Gedupeerde box 3-belastingplichtigen moeten nog zeker tot medio 2025 wachten voor ze mogen aantonen dat ze te veel vermogensbelasting hebben betaald. De Belastingdienst heeft die tijd nodig om een hersteloperatie voor te bereiden.
Dat meldt staatssecretaris Idsinga (Fiscaliteit en Belastingdienst) in een recente brief aan de Tweede Kamer. In een nieuwsbericht van de Rijksoverheid wordt duiding gegeven aan de uitspraak van de Hoge Raad hierover. In juni jl. oordeelde die dat belastingplichtigen met een lager werkelijk rendement dan het veronderstelde rendement op hun box 3-vermogen, de kans moeten krijgen om dat aan te tonen. Als het werkelijke rendement lager is dan het forfaitaire rendement, moet de belastingaanslag verminderd worden.
Inmiddels is voor bepaalde onderdelen van de uitspraak duidelijk wat dit betekent, maar voor bepaalde onderdelen is verdere uitwerking nodig, aldus de staatssecretaris.
Oordeel Hoge Raad
De Hoge Raad oordeelde dat het werkelijk rendement van het gehele box 3-vermogen, inclusief banktegoeden en spaargeld, relevant is. Het gaat hier om zowel het directe rendement, zoals rente, huur en dividend als het indirecte rendement, zoals (on)gerealiseerde waardestijgingen en waardedalingen van het vermogen en ontwikkeling van de WOZ-waarde van woningen.
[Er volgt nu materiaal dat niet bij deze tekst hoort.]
(* ===== verification/Request.v ===== *)
(** * Requests on the wire (app.rs, and the body of events.rs)

    From bytes to handlers: the shape of the request body, the extractors and the
    routes. Reading JSON text is [serde_json]'s part and matching a path, checking
    the content type and collecting a limited body are axum's: they are parameters
    ([JsonReader], [Axum]) with laws from their documentation. What the program
    declares, the struct [EventRequest] with its serde attributes and the route
    table, is defined here and in [Api]. *)

From S2P Require Import Prelude Text Json Crates Event Idempotency Config Schema Store Api.

(** ** Documents *)

(** A JSON text: the entries of an object in order, repeated keys included. *)
Inductive Doc `{SerdeJson} : Type :=
| DNull
| DBool (b : bool)
| DNumber (n : Number)
| DString (s : str)
| DArray (items : list Doc)
| DObject (entries : list (str * Doc)).

(** [BTreeMap::insert] on the entries in key order: the last value of a key stays. *)
Fixpoint map_insert {A} (k : str) (v : A) (m : list (str * A)) : list (str * A) :=
  match m with
  | [] => [(k, v)]
  | (k', v') :: m' =>
      if bool_decide (k = k') then (k, v) :: m'
      else if bytes_leb (as_bytes k) (as_bytes k') then (k, v) :: m
      else (k', v') :: map_insert k v m'
  end.

Section documents.
Context `{SJ : SerdeJson}.
Implicit Types (d : Doc).

(** [Value] as it is deserialized from a document. *)
Fixpoint doc_value d : Value :=
  match d with
  | DNull => VNull
  | DBool b => VBool b
  | DNumber n => VNumber n
  | DString s => VString s
  | DArray items => VArray (doc_value <$> items)
  | DObject entries =>
      VObject (foldl (λ m e, map_insert e.1 e.2 m) [] ((λ e, (e.1, doc_value e.2)) <$> entries))
  end.

(** ** The request body *)

(** The categories of [serde_json::Error] the extractor tells apart. *)
Inductive JsonCategory := J_Syntax | J_Data.

#[global] Instance JsonCategory_eq_dec : EqDecision JsonCategory.
Proof. solve_decision. Defined.
#[global] Instance EventRequest_eq_dec : EqDecision EventRequest.
Proof. solve_decision. Defined.

(** The fields the derived visitor has seen. *)
Record Fields := mkFields {
  f_source : option str;
  f_event_type : option str;
  f_payload : option Value
}.

Definition doc_string d : result JsonCategory str :=
  match d with DString s => Ok s | _ => Err J_Data end.

(** One entry: a field of the struct, once, with a value of its type; with
    [deny_unknown_fields] everything else is an error. *)
Definition visit_entry (fs : Fields) (e : str * Doc) : result JsonCategory Fields :=
  if bool_decide (e.1 = lit "source") then
    match f_source fs with
    | Some _ => Err J_Data
    | None => s ← doc_string e.2; Ok (mkFields (Some s) (f_event_type fs) (f_payload fs))
    end
  else if bool_decide (e.1 = lit "event_type") then
    match f_event_type fs with
    | Some _ => Err J_Data
    | None => t ← doc_string e.2; Ok (mkFields (f_source fs) (Some t) (f_payload fs))
    end
  else if bool_decide (e.1 = lit "payload") then
    match f_payload fs with
    | Some _ => Err J_Data
    | None => Ok (mkFields (f_source fs) (f_event_type fs) (Some (doc_value e.2)))
    end
  else Err J_Data.

Fixpoint visit_map (fs : Fields) (entries : list (str * Doc)) : result JsonCategory Fields :=
  match entries with
  | [] => Ok fs
  | e :: entries => fs ← visit_entry fs e; visit_map fs entries
  end.

(** The derived [Deserialize] of [EventRequest]: from an object, or from a sequence
    of the fields in order, which every derived struct also accepts; a missing
    field is an error, and so is what follows the last element of a sequence. *)
Definition EventRequest_deserialize d : result JsonCategory EventRequest :=
  match d with
  | DObject entries =>
      fs ← visit_map (mkFields None None None) entries;
      source ← ok_or (f_source fs) J_Data;
      event_type ← ok_or (f_event_type fs) J_Data;
      payload ← ok_or (f_payload fs) J_Data;
      Ok (mkEventRequest source event_type payload)
  | DArray items =>
      match items with
      | [] => Err J_Data
      | d1 :: items =>
          source ← doc_string d1;
          match items with
          | [] => Err J_Data
          | d2 :: items =>
              event_type ← doc_string d2;
              match items with
              | [] => Err J_Data
              | [d3] => Ok (mkEventRequest source event_type (doc_value d3))
              | _ => Err J_Syntax
              end
          end
      end
  | _ => Err J_Data
  end.
End documents.

(** ** serde_json *)

(** The documents [serde_json] reads (within its recursion limit), and
    [serde_json::from_slice::<EventRequest>]. *)
Class JsonReader `{SerdeJson} := {
  document : bytes → option Doc;
  request_from_slice : bytes → result JsonCategory EventRequest
}.

(** A document is deserialized as the struct says; any other text is an error, of
    either category, since what precedes the fault is already deserialized. *)
Class JsonReaderLaws `{SJ : SerdeJson} (JR : JsonReader) : Prop := {
  from_slice_document b d : document b = Some d → request_from_slice b = EventRequest_deserialize d;
  from_slice_garbage b : document b = None → ∃ c, request_from_slice b = Err c
}.

(** ** axum *)

Inductive ReqMethod := M_GET | M_HEAD | M_POST | M_Other.

(** A request; the frames of its body may end with an error ([None]). *)
Record HttpRequest `{Http} := mkHttpRequest {
  hr_method : ReqMethod;
  hr_path : str;
  hr_headers : HeaderMap;
  hr_frames : list (option bytes)
}.
Arguments mkHttpRequest {_} _ _ _ _.

(** Is the content type JSON; [Json::<EventRequest>] under a body limit; and the
    captures with which a path matches the path of a route ([None] where the
    text is not UTF-8). *)
Class Axum `{HT : Http} `{SJ : SerdeJson} := {
  json_content_type : HeaderMap → bool;
  json_extract : Z → HttpRequest → result JsonRejection EventRequest;
  match_path : str → str → option (list (option str))
}.

Definition body_length (chunks : list bytes) : Z := Z.of_nat (length (concat chunks)).

(** What the deserializer's answer becomes. *)
Definition json_rejection {A} (r : result JsonCategory A) : result JsonRejection A :=
  map_err (λ c, match c with J_Syntax => JR_JsonSyntaxError | J_Data => JR_JsonDataError end) r.

Class AxumLaws `{HT : Http} `{SJ : SerdeJson} (AX : Axum) (JR : JsonReader) : Prop := {
  ax_content_type limit r :
    json_content_type (hr_headers r) = false → json_extract limit r = Err JR_MissingJsonContentType;
  ax_body limit r chunks :
    json_content_type (hr_headers r) = true → hr_frames r = Some <$> chunks →
    body_length chunks ≤ limit →
    json_extract limit r = json_rejection (request_from_slice (concat chunks));
  ax_too_large limit r chunks :
    json_content_type (hr_headers r) = true → hr_frames r = Some <$> chunks →
    0 ≤ limit < body_length chunks → json_extract limit r = Err (JR_BytesRejection PAYLOAD_TOO_LARGE);
  ax_broken limit r :
    json_content_type (hr_headers r) = true → None ∈ hr_frames r →
    ∃ status, json_extract limit r = Err (JR_BytesRejection status);
  ax_literal path path' :
    Forall (λ c, c ≠ 123) path → match_path path path' = if bool_decide (path = path') then Some [] else None;
  ax_capture prefix name segment :
    Forall (λ c, c ≠ 123) prefix → segment ≠ [] →
    Forall (λ c, is_ascii_graphic c = true ∧ c ∉ [35; 37; 47; 63]) segment →
    match_path (prefix ++ [123] ++ name ++ [125]) (prefix ++ segment) = Some [Some segment]
}.

(** ** Routes *)

Definition method_allows (m : Method) (rm : ReqMethod) : bool :=
  match m, rm with
  | GET, (M_GET | M_HEAD) => true
  | POST, M_POST => true
  | _, _ => false
  end.

Section service.
Context `{SJ : SerdeJson, SW : !SerdeJsonWriter, SH : Sha2, HT : Http, UC : UuidCrate}.
Context `{AX : !Axum} {S : Type} (store : StoreOps S).
Implicit Types (s : S) (r : HttpRequest).

(** A reply of a handler, without its body for HEAD, or one of axum's own, which
    have no JSON body. *)
Record Reply := mkReply { rp_status : Z; rp_response : option Response; rp_body : option Body }.

Definition METHOD_NOT_ALLOWED : Z := 405.

(** The limit axum sets where a route sets none. *)
Definition DEFAULT_BODY_LIMIT : Z := 2 * 1024 * 1024.

Definition axum_reply (status : Z) : Reply := mkReply status None None.
Definition handler_reply (m : ReqMethod) (resp : Response) : Reply :=
  mkReply (resp_status resp) (Some resp)
    (match m with M_HEAD => None | _ => Some (resp_body resp) end).

(** The first route whose path matches, with its captures. *)
Fixpoint find_route (routes : list Route) (path : str) : option (Route * list (option str)) :=
  match routes with
  | [] => None
  | route :: routes =>
      match match_path (route_path route) path with
      | Some captures => Some (route, captures)
      | None => find_route routes path
      end
  end.

(** Extraction and the handler; [v4] and [now] are what [ingest] draws. *)
Definition call_handler (v4 : Uuid) (now : SystemTime) (route : Route)
    (captures : list (option str)) r s : Reply * S :=
  match route_handler route with
  | H_live => (handler_reply (hr_method r) live, s)
  | H_ready => (handler_reply (hr_method r) (ready store s), s)
  | H_ingest =>
      let body := json_extract (default DEFAULT_BODY_LIMIT (route_body_limit route)) r in
      let '(res, s') := ingest store v4 now (hr_headers r) body s in
      (handler_reply (hr_method r) (into_response res), s')
  | H_get =>
      match captures with
      | [Some event_id] =>
          (handler_reply (hr_method r) (into_response (events_get store event_id s)), s)
      | _ => (axum_reply BAD_REQUEST, s)
      end
  end.

(** The service [app::router] builds. *)
Definition app_service (v4 : Uuid) (now : SystemTime) r s : Reply * S :=
  match find_route router (hr_path r) with
  | None => (axum_reply NOT_FOUND, s)
  | Some (route, captures) =>
      if method_allows (route_method route) (hr_method r)
      then call_handler v4 now route captures r s
      else (axum_reply METHOD_NOT_ALLOWED, s)
  end.
End service.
Het werkelijke rendement wordt jaarlijks bepaald en er is geen verliesverrekening vanuit andere jaren mogelijk. Het werkelijke rendement van vermogen dat onder het heffingvrije vermogen valt, telt ook mee. Dit geldt ook voor het werkelijke rendement van bezittingen en schulden dat pas na de peildatum van 1 januari tot het box 3-vermogen behoort. Kosten, met uitzondering van rente op schulden, zijn volgens de Hoge Raad niet aftrekbaar.
De Hoge Raad heeft daarnaast ook geoordeeld dat geen belastingrente hoeft te worden vergoed bij de vermindering van de aanslag bij bezwaar, beroep of ambtshalve vermindering.
Planning herstel
De Hoge Raad oordeelde verder dat het aan belastingplichtigen zelf is om aan te tonen dat hun werkelijke rendement per jaar lager is dan het forfaitaire rendement. Belastingplichtigen moeten zelf de benodigde gegevens opzoeken en invullen.
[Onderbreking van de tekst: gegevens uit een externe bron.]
(* ===== verification/Reader.v ===== *)
(** * A reader for JSON text and a web framework

    Concrete instances of [JsonReader] and [Axum], at which the theorems on requests
    are evaluated: UTF-8, the JSON grammar of RFC 8259 (with integers and integral
    floats for numbers, and without surrogate escapes), media types, body limits
    and paths. *)

From S2P Require Import Prelude Text Json Crates Reference Event Idempotency Config Schema Store.
From S2P Require Import Fixtures Api ApiSpec Request.

(** ** UTF-8 *)

(** A character and the bytes after it. *)
Definition utf8_first (b : bytes) : option (char * bytes) :=
  let try (c : char) (n : nat) :=
    if is_scalar c && bool_decide (utf8_char c = take n b) then Some (c, drop n b) else None in
  match b with
  | [] => None
  | x :: _ =>
      let y := nth 1%nat b 0 in let z := nth 2%nat b 0 in let w := nth 3%nat b 0 in
      if x <? 0x80 then try x 1%nat
      else if x <? 0xE0 then try ((x - 0xC0) * 64 + (y - 0x80)) 2%nat
      else if x <? 0xF0 then try (((x - 0xE0) * 64 + (y - 0x80)) * 64 + (z - 0x80)) 3%nat
      else try ((((x - 0xF0) * 64 + (y - 0x80)) * 64 + (z - 0x80)) * 64 + (w - 0x80)) 4%nat
  end.

Fixpoint utf8_decode (fuel : nat) (b : bytes) : option str :=
  match fuel, b with
  | _, [] => Some []
  | O, _ => None
  | S fuel, _ => '(c, b) ← utf8_first b; s ← utf8_decode fuel b; Some (c :: s)
  end.

(** ** JSON *)

Definition is_json_space (c : char) : bool :=
  (c =? 32) || (c =? 9) || (c =? 10) || (c =? 13).

Fixpoint skip_space (s : str) : str :=
  match s with
  | c :: s' => if is_json_space c then skip_space s' else s
  | [] => []
  end.

(** The character an escape stands for, after the backslash. *)
Definition read_escape (s : str) : option (char * str) :=
  match s with
  | [] => None
  | e :: s =>
      if e =? 34 then Some (34, s)
      else if e =? 92 then Some (92, s)
      else if e =? 47 then Some (47, s)
      else if e =? 98 then Some (8, s)
      else if e =? 102 then Some (12, s)
      else if e =? 110 then Some (10, s)
      else if e =? 114 then Some (13, s)
      else if e =? 116 then Some (9, s)
      else if e =? 117 then
        digits ← mapM hex_value (take 4 s);
        let c := foldl (λ acc x, acc * 16 + x) 0 digits in
        if bool_decide (length digits = 4%nat) && is_scalar c then Some (c, drop 4 s) else None
      else None
  end.

(** The rest of a string, after its opening quote. *)
Fixpoint read_string (fuel : nat) (s : str) : option (str * str) :=
  match fuel, s with
  | O, _ | _, [] => None
  | S fuel, c :: s =>
      if c =? 34 then Some ([], s)
      else if c =? 92 then
        '(c, s) ← read_escape s; '(t, s) ← read_string fuel s; Some (c :: t, s)
      else if c <? 32 then None
      else '(t, s) ← read_string fuel s; Some (c :: t, s)
  end.

Fixpoint read_digits (s : str) : str * str :=
  match s with
  | c :: s' =>
      if is_ascii_digit c then let '(d, r) := read_digits s' in (c :: d, r) else ([], s)
  | [] => ([], [])
  end.

Definition digits_value (d : str) : Z := foldl (λ acc c, acc * 10 + (c - 48)) 0 d.

(** A number, after its sign. *)
Definition read_number (negative : bool) (s : str) : option (Doc * str) :=
  let '(d, r) := read_digits s in
  let ok := match d with [] => false | [_] => true | c :: _ => negb (c =? 48) end in
  let n := if negative then - digits_value d else digits_value d in
  if ok then
    match strip_prefix (lit ".0") r with
    | Some r => Some (DNumber (RFloat n), r)
    | None => Some (DNumber (RInt n), r)
    end
  else None.

(** A value, the items of an array after its bracket, the entries of an object
    after its brace. *)
Fixpoint read_value (fuel : nat) (s : str) : option (Doc * str) :=
  match fuel, skip_space s with
  | O, _ | _, [] => None
  | S fuel, c :: s =>
      if c =? 34 then '(t, s) ← read_string (length s) s; Some (DString t, s)
      else if c =? 91 then
        match skip_space s with
        | 93 :: s => Some (DArray [], s)
        | _ => '(l, s) ← read_items fuel s; Some (DArray l, s)
        end
      else if c =? 123 then
        match skip_space s with
        | 125 :: s => Some (DObject [], s)
        | _ => '(l, s) ← read_entries fuel s; Some (DObject l, s)
        end
      else if c =? 45 then read_number true s
      else if is_ascii_digit c then read_number false (c :: s)
      else match strip_prefix (lit "null") (c :: s) with
      | Some s => Some (DNull, s)
      | None =>
          match strip_prefix (lit "true") (c :: s) with
          | Some s => Some (DBool true, s)
          | None => s ← strip_prefix (lit "false") (c :: s); Some (DBool false, s)
          end
      end
  end
with read_items (fuel : nat) (s : str) : option (list Doc * str) :=
  match fuel with
  | O => None
  | S fuel =>
      '(d, s) ← read_value fuel s;
      match skip_space s with
      | 44 :: s => '(l, s) ← read_items fuel s; Some (d :: l, s)
      | 93 :: s => Some ([d], s)
      | _ => None
      end
  end
with read_entries (fuel : nat) (s : str) : option (list (str * Doc) * str) :=
  match fuel with
  | O => None
  | S fuel =>
      match skip_space s with
      | 34 :: s =>
          '(k, s) ← read_string (length s) s;
          match skip_space s with
          | 58 :: s =>
              '(d, s) ← read_value fuel s;
              match skip_space s with
              | 44 :: s => '(l, s) ← read_entries fuel s; Some ((k, d) :: l, s)
              | 125 :: s => Some ([(k, d)], s)
              | _ => None
              end
          | _ => None
          end
      | _ => None
      end
  end.

Definition document_ref (b : bytes) : option Doc :=
  s ← utf8_decode (length b) b;
  '(d, rest) ← read_value (2 * length s + 2) s;
  if is_empty (skip_space rest) then Some d else None.

#[global] Instance reader_ref : JsonReader := {|
  document := document_ref;
  request_from_slice b :=
    match document_ref b with Some d => EventRequest_deserialize d | None => Err J_Syntax end
|}.

#[global] Instance reader_ref_laws : JsonReaderLaws reader_ref.
Proof. split; simpl; intros b; [intros d ->; done|intros ->; by eexists]. Qed.

(** ** The web framework *)

Definition CONTENT_TYPE : str := lit "content-type".

(** The frames of a body up to an error or the limit. *)
Fixpoint read_frames (limit : Z) (frames : list (option bytes)) : result Z bytes :=
  match frames with
  | [] => Ok []
  | None :: _ => Err BAD_REQUEST
  | Some chunk :: frames =>
      let left := limit - Z.of_nat (length chunk) in
      if left <? 0 then Err PAYLOAD_TOO_LARGE
      else rest ← read_frames left frames; Ok (chunk ++ rest)
  end.

Definition match_path_ref (path path' : str) : option (list (option str)) :=
  match find_char 123 path with
  | None => if bool_decide (path = path') then Some [] else None
  | Some i =>
      segment ← strip_prefix (take i path) path';
      if negb (is_empty segment) && negb (existsb (λ c, c =? 47) segment)
      then Some [Some segment] else None
  end.

#[global] Instance axum_ref : Axum := {|
  json_content_type h := bool_decide (assoc_get CONTENT_TYPE h = Some (lit "application/json"));
  json_extract limit r :=
    if bool_decide (assoc_get CONTENT_TYPE (hr_headers r) = Some (lit "application/json")) then
      match read_frames limit (hr_frames r) with
      | Err status => Err (JR_BytesRejection status)
      | Ok b => json_rejection (request_from_slice b)
      end
    else Err JR_MissingJsonContentType;
  match_path := match_path_ref
|}.

Lemma read_frames_ok limit chunks :
  body_length chunks ≤ limit → read_frames limit (Some <$> chunks) = Ok (concat chunks).
Proof.
  revert limit. induction chunks as [|c chunks IH]; intros limit; [done|].
  unfold body_length in *. simpl. rewrite length_app. intros H.
  destruct (Z.ltb_spec (limit - Z.of_nat (length c)) 0); [lia|].
  by rewrite IH by lia.
Qed.

Lemma read_frames_large limit chunks :
  limit < body_length chunks → 0 ≤ limit → read_frames limit (Some <$> chunks) = Err PAYLOAD_TOO_LARGE.
Proof.
  revert limit. induction chunks as [|c chunks IH]; intros limit; unfold body_length in *; simpl; [lia|].
  rewrite length_app. intros H H0. destruct (Z.ltb_spec (limit - Z.of_nat (length c)) 0); [done|].
  by rewrite IH by lia.
Qed.

Lemma read_frames_broken limit frames :
  None ∈ frames → ∃ status, read_frames limit frames = Err status.
Proof.
  revert limit. induction frames as [|[c|] frames IH]; intros limit Hin; simpl.
  - by apply not_elem_of_nil in Hin.
  - apply elem_of_cons in Hin as [?|Hin]; [done|].
    destruct (_ <? 0); [by eexists|]. destruct (IH (limit - Z.of_nat (length c)) Hin) as [st ->].
    by eexists.
  - by eexists.
Qed.

Lemma find_char_absent c s : Forall (λ d, d ≠ c) s → find_char c s = None.
Proof. induction 1 as [|d s Hd _ IH]; simpl; [done|]. destruct (Z.eqb_spec d c); [done|]. by rewrite IH. Qed.

Lemma find_char_app c a b : Forall (λ d, d ≠ c) a → find_char c (a ++ c :: b) = Some (length a).
Proof.
  induction 1 as [|d a Hd _ IH]; simpl; [by rewrite Z.eqb_refl|].
  destruct (Z.eqb_spec d c); [done|]. by rewrite IH.
Qed.

#[global] Instance axum_ref_laws : AxumLaws axum_ref reader_ref.
Proof.
  split; cbn [json_content_type json_extract match_path axum_ref].
  - intros limit r ->. done.
  - intros limit r chunks -> -> H. by rewrite read_frames_ok.
  - intros limit r chunks -> -> [H0 H]. by rewrite read_frames_large.
  - intros limit r -> H. destruct (read_frames_broken limit _ H) as [st ->]. by eexists.
  - intros path path' H. unfold match_path_ref. by rewrite find_char_absent.
  - intros prefix name segment Hp Hne Hs. unfold match_path_ref. simpl.
    rewrite find_char_app, take_app_length by done.
    rewrite (proj2 (strip_prefix_spec prefix (prefix ++ segment) segment) eq_refl). simpl.
    assert (existsb (λ c, c =? 47) segment = false) as ->; [|by destruct segment].
    apply not_true_iff_false. intros (c & Hin & E)%existsb_exists. apply list_elem_of_In in Hin.
    rewrite Forall_forall in Hs. destruct (Hs c Hin) as [_ Hc]. set_unfold in Hc. lia.
Qed.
Belastingplichtigen die mogelijk in aanmerking komen voor rechtsherstel krijgen vanaf half oktober 2024 een informatiebrief van de Belastingdienst. Hierin krijgen zij uitleg over de vervolgstappen: wat kunnen ze wanneer verwachten en doen.
Om belastingplichtigen te helpen, werkt de Belastingdienst aan een online formulier waarmee zij deze gegevens kunnen aanleveren (Opgaaf Werkelijk Rendement; OWR). Dat kost nog de nodige tijd en ICT-capaciteit, aldus de dienst. Volgens de huidige planning komt het formulier in de zomer van 2025 beschikbaar. Belastingplichtigen ontvangen dan een vervolgbrief.
Nog uitwerken
Hoewel de Hoge Raad in haar uitspraak veel handvatten geeft om het rendement te berekenen, moet een aantal zaken nog verder uitgewerkt worden, meent de staatssecretaris. Bijvoorbeeld in hoeverre het eigen gebruik van onroerende zaken tot het werkelijke rendement moet worden gerekend en hoe de waardeontwikkeling moet worden bepaald, als een woning gedurende het jaar wordt verkocht.
Deze punten worden verwerkt in het genoemde OWR-formulier. Ook wordt nog in kaart gebracht welke belastingplichtigen in aanmerking komen voor rechtsherstel.